Overcoming pain and frustration is part of life. However, there are pains to push-through but there are also “bad” pains to stop and treat immediately. Some “hurts” heal over time but some require intervention. Knowing which-is-what is one of the reasons why you should work closely with a coach / instructor. Retired athletes can also share things-they-wish-they-knew too. 🙂

On the mental side, condition your ego so that it doesn’t get bruised easily – learn to accept who you are, your current limitations and you will learn faster, become a better friend and partner, and as a consequence, a better fighter and person.
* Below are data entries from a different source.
(* ===== verification/InstanceDb.v ===== *)
(** * The instance database (instances/instance_database.cpp)

    Each operation is a task on the stored message, run by the [DataViewer]:
    the tasks are modelled on their own, then under the viewer.  The database
    invariant says that names, home directories and instance ids identify
    groups and instances; it is preserved by every operation. *)
From S2P Require Import Prelude CppString Instances DataViewer.

Module InstanceDb.
Import CppString Instances DataViewer.

Definition UNSET_ID : Z := 0.
Definition kInternalGroupName : bytes := str "cvd".

Record Filter := mkFilter {
  f_instance_id : option Z;
  f_group_name : option bytes;
  f_instance_names : bytes_set
}.

Definition Filter_Empty (f : Filter) : bool :=
  bool_decide (f_instance_id f = None) && bool_decide (f_group_name f = None) &&
  bool_decide (f_instance_names f = ∅).

(** A filter on the group's name alone. *)
Definition by_group (n : bytes) : Filter := mkFilter None (Some n) ∅.

Definition names_of (data : PersistentData) : bytes_set := list_to_set (group_name <$> data).

Section queries.
Context `{Absl}.

Definition generated_name (i : Z) : bytes :=
  fmt_str kInternalGroupName ++ str "_" ++ fmt_int i.

(** [for (i = 1; i <= size + 1; ++i)]. *)
Fixpoint gen_loop (used : bytes_set) (i : Z) (n : nat) : result bytes :=
  match n with
  | O => Err "Can't generate unique group name"
  | S n => if bool_decide (generated_name i ∈ used) then gen_loop used (i + 1) n
           else Ok (generated_name i)
  end.
Definition GenUniqueGroupName (data : PersistentData) : result bytes :=
  let used := names_of data in gen_loop used 1 (size used + 1).

Definition InstanceMatches (i : Instance) (f : Filter) : bool :=
  match f_instance_id f with None => true | Some x => x =? id i end &&
  (bool_decide (f_instance_names f = ∅) || bool_decide (name i ∈ f_instance_names f)).

Definition GroupMatches (g : InstanceGroup) (f : Filter) : bool :=
  match f_group_name f with
  | Some n => bool_decide (n = group_name g)
  | None => true
  end &&
  match f_instance_id f with
  | Some x => bool_decide (x ∈ id <$> instances g)
  | None => true
  end &&
  forallb (fun n => bool_decide (n ∈ name <$> instances g)) (elements (f_instance_names f)).

(** The static [FindGroups]: a stored group that fails validation aborts. *)
Fixpoint FindGroups_in (data : PersistentData) (f : Filter) : result (list InstanceGroup) :=
  match data with
  | [] => Ok []
  | g :: data =>
      if negb (GroupMatches g f) then FindGroups_in data f
      else match Create g with
           | Ok g' => let* rest := FindGroups_in data f in Ok (g' :: rest)
           | _ => Fatal "Instance group from database fails validation"
           end
  end.

Fixpoint create_all (data : list InstanceGroup) : result (list InstanceGroup) :=
  match data with
  | [] => Ok []
  | g :: data => let* g' := Create g in let* rest := create_all data in Ok (g' :: rest)
  end.

Definition IsEmpty_task (data : PersistentData) : M unit bool :=
  mret (bool_decide (data = [])).

Definition Clear_task (data : PersistentData) : M unit (list InstanceGroup * PersistentData) :=
  let! groups := lift (create_all data) in mret (groups, []).

(** ** AddInstanceGroup *)
Fixpoint check_homes (home : bytes) (data : PersistentData) : result unit :=
  match data with
  | [] => Ok tt
  | g :: data =>
      let* _ := expect (negb (bool_decide (home_directory g = home)))
                  "An instance group already exists with HOME directory" in
      check_homes home data
  end.

Definition add_ids (m : gmap Z bytes) (g : InstanceGroup) : gmap Z bytes :=
  foldl (fun m i =>
    if id i =? UNSET_ID then m
    else <[id i := fmt_str (group_name g) ++ str "/" ++ fmt_str (name i)]> m) m (instances g).
Definition ids_to_name_map (data : PersistentData) : gmap Z bytes := foldl add_ids ∅ data.

Fixpoint check_ids (m : gmap Z bytes) (insts : list Instance) : result unit :=
  match insts with
  | [] => Ok tt
  | i :: insts =>
      if id i =? UNSET_ID then check_ids m insts
      else
        let* _ := expect (bool_decide (m !! id i = None))
                    "New instance conflicts with existing instance" in
        check_ids m insts
  end.

(** The task; its captured variable is the message shared with the caller. *)
Definition AddInstanceGroup_task (data : PersistentData)
    : M InstanceGroup (unit * PersistentData) :=
  let! group := get in
  let! _ := (if bool_decide (group_name group = []) then
               let! n := lift (GenUniqueGroupName data) in modify (set_group_name n)
             else mret tt) in
  let! group := get in
  let! found := lift (FindGroups_in data (by_group (group_name group))) in
  let! _ := lift (expect (bool_decide (found = []))
                   "An instance group already exists with name") in
  let! _ := lift (check_homes (home_directory group) data) in
  let! _ := lift (check_ids (ids_to_name_map data) (instances group)) in
  mret (tt, data ++ [group]).

(** [for (auto& group_proto : groups)]: replaces the first of that name. *)
Fixpoint update_first (g : InstanceGroup) (data : PersistentData) : option PersistentData :=
  match data with
  | [] => None
  | x :: data =>
      if bool_decide (group_name x = group_name g) then Some (g :: data)
      else (cons x) <$> update_first g data
  end.
Definition UpdateInstanceGroup_task (g : InstanceGroup) (data : PersistentData)
    : M unit (unit * PersistentData) :=
  match update_first g data with
  | Some data' => mret (tt, data')
  | None => lift (Err "Group not found")
  end.

Fixpoint remove_first (n : bytes) (data : PersistentData) : option PersistentData :=
  match data with
  | [] => None
  | x :: data => if bool_decide (group_name x = n) then Some data
                 else (cons x) <$> remove_first n data
  end.
Definition RemoveInstanceGroup_task (n : bytes) (data : PersistentData)
    : M unit (bool * PersistentData) :=
  match remove_first n data with
  | Some data' => mret (true, data')
  | None => mret (false, data)
  end.

(** ** Finding instances; an instance is the group and its index *)
Fixpoint scan_instances (g : InstanceGroup) (f : Filter) (n : nat) (insts : list Instance)
    (found : option (nat * InstanceGroup)) : result (option (nat * InstanceGroup)) :=
  match insts with
  | [] => Ok found
  | i :: insts =>
      if negb (InstanceMatches i f) then scan_instances g f (S n) insts found
      else
        let* _ := expect (bool_decide (found = None)) "Found more than one instance" in
        let* local_group := Create g in
        scan_instances g f (S n) insts (Some (n, local_group))
  end.
Fixpoint scan_groups (f : Filter) (data : PersistentData) (found : option (nat * InstanceGroup))
    : result (option (nat * InstanceGroup)) :=
  match data with
  | [] => Ok found
  | g :: data =>
      if negb (GroupMatches g f) then scan_groups f data found
      else let* found := scan_instances g f 0 (instances g) found in scan_groups f data found
  end.
Definition FindInstanceWithGroup_task (f : Filter) (data : PersistentData)
    : result (nat * InstanceGroup) :=
  let* found := scan_groups f data None in
  match found with Some x => Ok x | None => Err "Found no matches" end.

Fixpoint FindInstances_task (f : Filter) (data : PersistentData)
    : result (list (InstanceGroup * list nat)) :=
  match data with
  | [] => Ok []
  | g :: data =>
      if negb (GroupMatches g f) then FindInstances_task f data
      else
        let* local_group := Create g in
        let instance_results := filter_indices (fun i => InstanceMatches i f) 0 (instances g) in
        let* rest := FindInstances_task f data in
        Ok (if bool_decide (instance_results = []) then rest
            else (local_group, instance_results) :: rest)
  end.
End queries.

(** ** The methods: tasks under the viewer *)
Section methods.
Context `{Absl} `{Codec} (io : Io) (thread : Z).

Definition no_vars {A} (m : M (Viewer * unit) A) : M Viewer A := fun v =>
  let '(r, (v', _)) := m (v, tt) in (r, v').

Definition IsEmpty : M Viewer bool :=
  no_vars (WithSharedLock io thread (pure_query IsEmpty_task)).
Definition Clear : M Viewer (list InstanceGroup) :=
  no_vars (WithExclusiveLock io thread (pure_task Clear_task)).

(** The message [group] is shared with the caller, who sees its new name. *)
Definition AddInstanceGroup : M (Viewer * InstanceGroup) unit :=
  let! s := get in
  let group := s.2 in
  let! _ := lift (expect (bool_decide (group_name group = []) || IsValidGroupName (group_name group))
                   "GroupName is ill-formed.") in
  let! _ := lift (expect (forallb (fun i => IsValidInstanceName (name i)) (instances group))
                   "instance_name is invalid") in
  WithExclusiveLock io thread (pure_task AddInstanceGroup_task).

Definition UpdateInstanceGroup (g : InstanceGroup) : M Viewer unit :=
  no_vars (WithExclusiveLock io thread (pure_task (UpdateInstanceGroup_task g))).
Definition RemoveInstanceGroup (n : bytes) : M Viewer bool :=
  no_vars (WithExclusiveLock io thread (pure_task (RemoveInstanceGroup_task n))).
Definition FindGroups (f : Filter) : M Viewer (list InstanceGroup) :=
  no_vars (WithSharedLock io thread (pure_query (fun d => lift (FindGroups_in d f)))).
Definition FindGroup (f : Filter) : M Viewer InstanceGroup :=
  let! groups := FindGroups f in
  match groups with
  | [g] => mret g
  | _ => lift (Err "Expected unique result")
  end.
Definition FindInstanceWithGroup (f : Filter) : M Viewer (nat * InstanceGroup) :=
  let! _ := lift (expect (Nat.leb (size (f_instance_names f)) 1)
                   "Can't find single instance when multiple names specified") in
  no_vars (WithSharedLock io thread (pure_query (fun d => lift (FindInstanceWithGroup_task f d)))).
Definition FindInstances (f : Filter) : M Viewer (list (InstanceGroup * list nat)) :=
  no_vars (WithSharedLock io thread (pure_query (fun d => lift (FindInstances_task f d)))).
Definition InstanceGroups : M Viewer (list InstanceGroup) :=
  no_vars (WithSharedLock io thread (pure_query (fun d => lift (create_all d)))).
End methods.

(** ** The invariant of the database *)
Definition all_ids (data : PersistentData) : list Z := data ≫= (fun g => id <$> instances g).

Definition db_wf (data : PersistentData) : Prop :=
  Forall group_valid data /\ Forall (fun g => IsValidGroupName (group_name g) = true) data /\
  NoDup (group_name <$> data) /\ NoDup (home_directory <$> data) /\ NoDup (all_ids data).

Lemma db_wf_nil : db_wf [].
Proof. unfold db_wf, all_ids. simpl. split_and!; constructor. Qed.

Lemma all_ids_app d1 d2 : all_ids (d1 ++ d2) = all_ids d1 ++ all_ids d2.
Proof. apply bind_app. Qed.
Oversensitivity triggers overreaction – this applies beyond just “impact / pain” training. The right type of desensitization training is valuable to help deal with every-day’s pressure, handling of stress, criticism, negativity, fear, anxiety, frustration, and more. The ability to filter out irrelevant stimulus at the appropriate time is what we are after. Do learn (and practice) to anticipate, recognize/reduce and manage.

Exercise –
– If the red-line represents your pain threshold, do a brainstorm on all possible alternatives as inspired by the diagram. Do it in short list form.
– How can you apply the discussion on the topic productively in combat and in training?
– Have you heard of a rare genetic disease “Feel no pain”? Read up on it to see why recognizing pain is necessary.
– What do you think is the next logical topic after “De-sensitization”?